“Enzo stava indietro due passi, ma in alto su tutti. Andava avanti, sempre mantenendo un approccio con il lavoro di alta qualità e curando ogni singola persona come fosse unica. I fatti fanno la storia, e non le parole. Lui ha fatto la storia del maxi-processo, creando un lavoro di squadra”.
Al telefono, la voce di Esther Ajello è un impasto di tante cose. C’è il coraggio, c’è l’amore che la scomparsa di Enzo ha privato dell’abbraccio, senza attenuarlo. E c’è l’amarezza, nelle parole di questa signora mite e risoluta, moglie di Vincenzo Mineo, direttore dell’aula bunker, intitolata a Giovanni Falcone e Paolo Borsellino.
“E’ sacrosanto – dice la signora Ajello – che due eroi civili come Falcone e Borsellino vengano ricordati. Ma non si dovrebbe dimenticare il resto come, mi sembra, stia accadendo, se rifletto su certe omissioni. Penso ad Alfonso Giordano, che ebbe il coraggio di presiedere quel processo così innovativo. E penso a Vincenzo Mineo, sì, al mio Enzo, che ci ha lasciati troppo presto. La mia non è una protesta contro qualcuno, né una lamentela. Ma mi procura amarezza constatare che ci sono pezzi importantissimi di storia trascurati, o, almeno, non valorizzati come sarebbe giusto. Mio marito aveva le chiavi dell’aula bunker. Si occupò dell’organizzazione e divenne, suo malgrado, un possibile bersaglio mobile. Va ricordato”.

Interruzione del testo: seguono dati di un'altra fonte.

Lemma scan_fold_grows (files : list string) : forall st,
    Grows disk files st (fold_left (scan_file disk) files st).
Proof.
  induction files as [|p files IH]; intro st.
  - cbn [fold_left]. split.
    + cbn [List.length]. lia.
    + exists []. rewrite app_nil_r. cbn.
      repeat split; try lia; try (intros ? ? []).
    + exists []. rewrite app_nil_r. cbn.
      repeat split; try lia; try (intros ? ? []).
    + cbn [List.length]. lia.
  - cbn [fold_left].
    destruct (IH (scan_file disk st p))
      as [Ht (body & Hp & Hb & Hm & He) (new & Hc & Hn & Hin & Hall) Hd].
    destruct (scan_file_cases st p)
      as [(e & Hwhy & E) | [(idx & Ha & E) | (idx & Ha & Hcp & E)]];
      rewrite E in *; cbn [count_total count_matched printed copied drawn]
        in *.
    + assert (Hdr : drawn st
                    <= (if hit disk p then S (drawn st) else drawn st)
                    <= S (drawn st))
        by (destruct (hit disk p); lia).
      split.
      * cbn [List.length]. lia.
      * exists (Errored p e :: body). rewrite Hp, <- app_assoc.
        cbn [app map line_path filter is_matched].
        split; [reflexivity|]. split; [now rewrite Hb|].
        split; [exact Hm|].
        intros q e' [Heq | Hq]; [|now apply He].
        injection Heq as <- <-.
        destruct Hwhy as [Hr | (idx & Ha & Hcp)]; [now left|].
        right. split; [unfold hit; now rewrite Ha | eauto].
      * exists new. split; [exact Hc|]. split; [exact Hn|]. split.
        -- intros src dest H.
           destruct (Hin _ _ H) as (H1 & H2 & H3 & k & Hk & Hdest).
           split; [now right|]. split; [exact H2|]. split; [exact H3|].
           exists k. split; [lia | exact Hdest].
        -- intro Hok. cbn [filter].
           destruct Hwhy as [Hr | (idx & Ha & Hcp)].
           ++ unfold hit at 1. rewrite Hr. now apply Hall.
           ++ now rewrite Hok in Hcp.
      * cbn [List.length]. lia.
    + split.
      * cbn [List.length]. lia.
      * exists (Skipped p :: body). rewrite Hp, <- app_assoc.
        cbn [app map line_path filter is_matched].
        split; [reflexivity|]. split; [now rewrite Hb|].
        split; [exact Hm|].
        intros q e' [Heq | Hq]; [discriminate | now apply He].
      * exists new. split; [exact Hc|]. split; [exact Hn|]. split.
        -- intros src dest H.
           destruct (Hin _ _ H) as (H1 & H2 & H3 & k & Hk & Hdest).
           split; [now right|]. split; [exact H2|]. split; [exact H3|].
           exists k. split; [lia | exact Hdest].
        -- intro Hok. cbn [filter]. unfold hit at 1. rewrite Ha.
           now apply Hall.
      * cbn [List.length]. lia.
    + split.
      * cbn [List.length]. lia.
      * exists (Matched p idx (path_name (dest_of disk (drawn st) p))
                        :: body).
        rewrite Hp, <- app_assoc.
        cbn [app map line_path filter is_matched List.length].
        split; [reflexivity|]. split; [now rewrite Hb|].
        split; [lia|].
        intros q e' [Heq | Hq]; [discriminate | now apply He].
      * exists ((p, dest_of disk (drawn st) p) :: new).
        rewrite Hc, <- app_assoc. cbn [app List.length].
        split; [reflexivity|]. split; [lia|]. split.
        -- intros src dest [Heq | H].
           ++ injection Heq as <- <-.
              split; [now left|]. split; [unfold hit; now rewrite Ha|].
              split; [exact Hcp|].
              exists (drawn st). split; [lia | reflexivity].
           ++ destruct (Hin _ _ H) as (H1 & H2 & H3 & k & Hk & Hdest).
              split; [now right|]. split; [exact H2|]. split; [exact H3|].
              exists k. split; [lia | exact Hdest].
        -- intro Hok. cbn [filter map fst]. unfold hit at 1. rewrite Ha.
           f_equal. now apply Hall.
      * cbn [List.length]. lia.
Qed.


Lemma hit_spec (p : string) :
  hit disk p = true <->
  exists data cells idx,
    load disk p = Ok data /\ get_cells data = Ok cells
    /\ check_cells_for_match TARGET_SUBSTRING cells = Ok (true, idx).
Proof.
  unfold hit, scan_attempt. split.
  - destruct (load disk p) as [data|e]; cbn [bind]; [|discriminate].
    destruct (get_cells data) as [cells|e] eqn:Hg; cbn [bind];
      [|discriminate].
    destruct (check_cells_for_match _ cells) as [[[|] idx]|e] eqn:Hm;
      try discriminate.
    intros _. now exists data, cells, idx.
  - intros (data & cells & idx & -> & H1 & H2). cbn [bind].
    rewrite H1. cbn [bind]. now rewrite H2.
Qed.





End ScanFacts.


(** X22.  Only matching notebooks are copied.  Every copy that a scan
    makes is of a file that [rglob] yielded, that loaded as JSON and of
    which some cell contains the target; the copy succeeded, and its
    destination is the output directory, a fresh identifier, an
    underscore and the name of the source file. *)
Theorem copies_only_of_matches
        (disk : Nb.Disk) (root src dest : string) :
  In (src, dest) (Nb.copied (Nb.scan_ipynbs disk root)) ->
  In src (Nb.found disk)
  /\ (exists data cells idx,
         Nb.load disk src = Nb.Ok data
         /\ Nb.get_cells data = Nb.Ok cells
         /\ Nb.check_cells_for_match Nb.TARGET_SUBSTRING cells
            = Nb.Ok (true, idx))
  /\ Nb.copy2 disk src dest = None
  /\ exists k,
      k < List.length (Nb.found disk)
      /\ dest = (Nb.OUTPUT_DIR ++ "/" ++ Nb.uuid_hex disk k ++ "_"
                 ++ Nb.path_name src)%string.
Proof.
  unfold Nb.scan_ipynbs. cbn [Nb.copied].
  destruct (scan_fold_grows disk (Nb.found disk)
              (Nb.mkScan 0 0 [Nb.Scanning root] [] 0))
    as [_ _ (new & Hc & _ & Hin & _) Hd].
  cbn [Nb.copied Nb.drawn] in *. rewrite Hc, app_nil_l.
  intro H. destruct (Hin _ _ H) as (H1 & H2 & H3 & k & Hk & Hdest).
  split; [exact H1|]. split; [now apply hit_spec|]. split; [exact H3|].
  exists k. split; [lia | exact Hdest].
Qed.

Lemma copies_only_of_matches_witness :
  In "nb/a.ipynb" (Nb.found Nb.sample_disk)
  /\ (exists data cells idx,
         Nb.load Nb.sample_disk "nb/a.ipynb" = Nb.Ok data
         /\ Nb.get_cells data = Nb.Ok cells
         /\ Nb.check_cells_for_match Nb.TARGET_SUBSTRING cells
            = Nb.Ok (true, idx))
  /\ Nb.copy2 Nb.sample_disk "nb/a.ipynb" "matched_notebooks/0f_a.ipynb"
     = None
  /\ exists k,
      k < List.length (Nb.found Nb.sample_disk)
      /\ "matched_notebooks/0f_a.ipynb"
         = (Nb.OUTPUT_DIR ++ "/" ++ Nb.uuid_hex Nb.sample_disk k ++ "_"
            ++ Nb.path_name "nb/a.ipynb")%string.
Proof.
  apply (copies_only_of_matches Nb.sample_disk "nb").
  vm_compute. left. reflexivity.
Defined.






(** ** Several targets *)

Section SeveralTargets.

Import Nb.

Variable targets : list string.

Lemma first_target_str (s : string) :
  first_target targets (JStr s)
  = Ok (find (fun t => contains t s) targets).
Proof.
  induction targets as [|t ts IH]; [reflexivity|].
  cbn [first_target py_in Nb.bind find].
  destruct (contains t s); [reflexivity | exact IH].
Qed.

Lemma match_any_from_step (idx : nat) (cell : Json) (rest : list Json) :
  well_formed cell ->
  match_any_from targets idx (cell :: rest)
  = match first_mentioned targets cell with
    | Some t => Ok (true, Z.of_nat idx, Some t)
    | None => match_any_from targets (S idx) rest
    end.
Proof.
  intros (d & -> & Hsrc).
  cbn [match_any_from py_in Nb.bind].
  unfold has_key, first_mentioned, mentions, cell_text.
  unfold source_text. cbn [subscript].
  destruct (lookup "source" d) as [src|].
  - cbn [Nb.bind].
    destruct src as [| | |s|l|]; try contradiction.
    + cbn [Nb.bind]. rewrite first_target_str. reflexivity.
    + rewrite (join_strs_ok l Hsrc). cbn [Nb.bind].
      rewrite first_target_str. reflexivity.
  - replace (find (fun _ : string => false) targets) with (@None string);
      [reflexivity|].
    clear. induction targets as [|t ts IH]; [reflexivity | exact IH].
Qed.

Lemma match_any_from_first (pre : list Json) :
  forall idx c t post,
    Forall well_formed pre -> well_formed c ->
    Forall (fun c' => first_mentioned targets c' = None) pre ->
    first_mentioned targets c = Some t ->
    match_any_from targets idx (pre ++ c :: post)
    = Ok (true, Z.of_nat (idx + List.length pre), Some t).
Proof.
  induction pre as [|p pre IH]; intros idx c t post Hwf Hc Hno Ht.
  - cbn [app List.length]. rewrite match_any_from_step by assumption.
    now rewrite Ht, Nat.add_0_r.
  - inversion Hwf; inversion Hno; subst. cbn [app List.length].
    rewrite match_any_from_step by assumption.
    rewrite H5. rewrite (IH (S idx) c t post) by assumption.
    do 3 f_equal. lia.
Qed.

End SeveralTargets.

(** X26.  With several targets, the search of [print_where_find.py]
    stops at the first well-formed cell that mentions any of them and
    reports, with the index of that cell, the first target in the order
    of the list that the cell mentions (not the one that occurs first
    in its text); the cells after it are not inspected. *)
Theorem first_cell_then_first_target
        (targets : list string) (pre post : list Nb.Json)
        (c : Nb.Json) (t : string) :
  Forall Nb.well_formed pre ->
  Nb.well_formed c ->
  Forall (fun c' => first_mentioned targets c' = None) pre ->
  first_mentioned targets c = Some t ->
  Nb.check_cells_for_any targets (Nb.JList (pre ++ c :: post))
  = Nb.Ok (true, Z.of_nat (List.length pre), Some t).
Proof.
  intros Hwf Hc Hno Ht.
  unfold Nb.check_cells_for_any. cbn [Nb.iterate Nb.bind].
  now rewrite (match_any_from_first targets pre 0 c t post).
Qed.

Lemma first_cell_then_first_target_witness :
  Nb.check_cells_for_any ["b.example"; "a.example"]
    (Nb.JList ([Nb.JDict [("source", Nb.JStr "nothing here")]]
               ++ Nb.JDict [("source",
                             Nb.JList [Nb.JStr "a.example and ";
                                       Nb.JStr "b.example"])]
                  :: [Nb.JNull]))
  = Nb.Ok (true, 1%Z, Some "b.example").
Proof.
  apply (first_cell_then_first_target ["b.example"; "a.example"]
           [Nb.JDict [("source", Nb.JStr "nothing here")]] [Nb.JNull]).
  - constructor; [|constructor].
    eexists. split; [reflexivity|]. exact I.
  - eexists. split; [reflexivity|].
    repeat constructor; eexists; reflexivity.
  - repeat constructor.
  - reflexivity.
Defined.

Nel racconto di Esther, che, adesso, ci decidiamo a chiamare per nome, con il rispetto dovuto a un’amica di questa città, come suo marito era amico di Palermo, scorrono le immagini di quegli anni e la sofferenza di chi li visse in trincea, familiari compresi.
“I bambini, i nostri figli – dice lei – sapevano che il papà lavorava in tribunale e niente di più. Vigeva il massimo riserbo che rappresentava l’unica probabilità di sicurezza. Enzo usciva da casa alle sette del mattino e tornava alle dieci, a mezzanotte, alle tre… Oppure non tornava. Era il perno della logistica, di tutto. Ricordo una sera, quando arrivò Buscetta. Mi raccomandò: ‘Chiuditi dentro, con i bambini. Verrò io a dirti quando siete liberi’. A casa piovevano telefonate di minacce e di insulti, le prendevo io. Ho cercato di nascondergliele, per non farlo preoccupare, ma era troppo intelligente per non capire. Infatti, lo capì”.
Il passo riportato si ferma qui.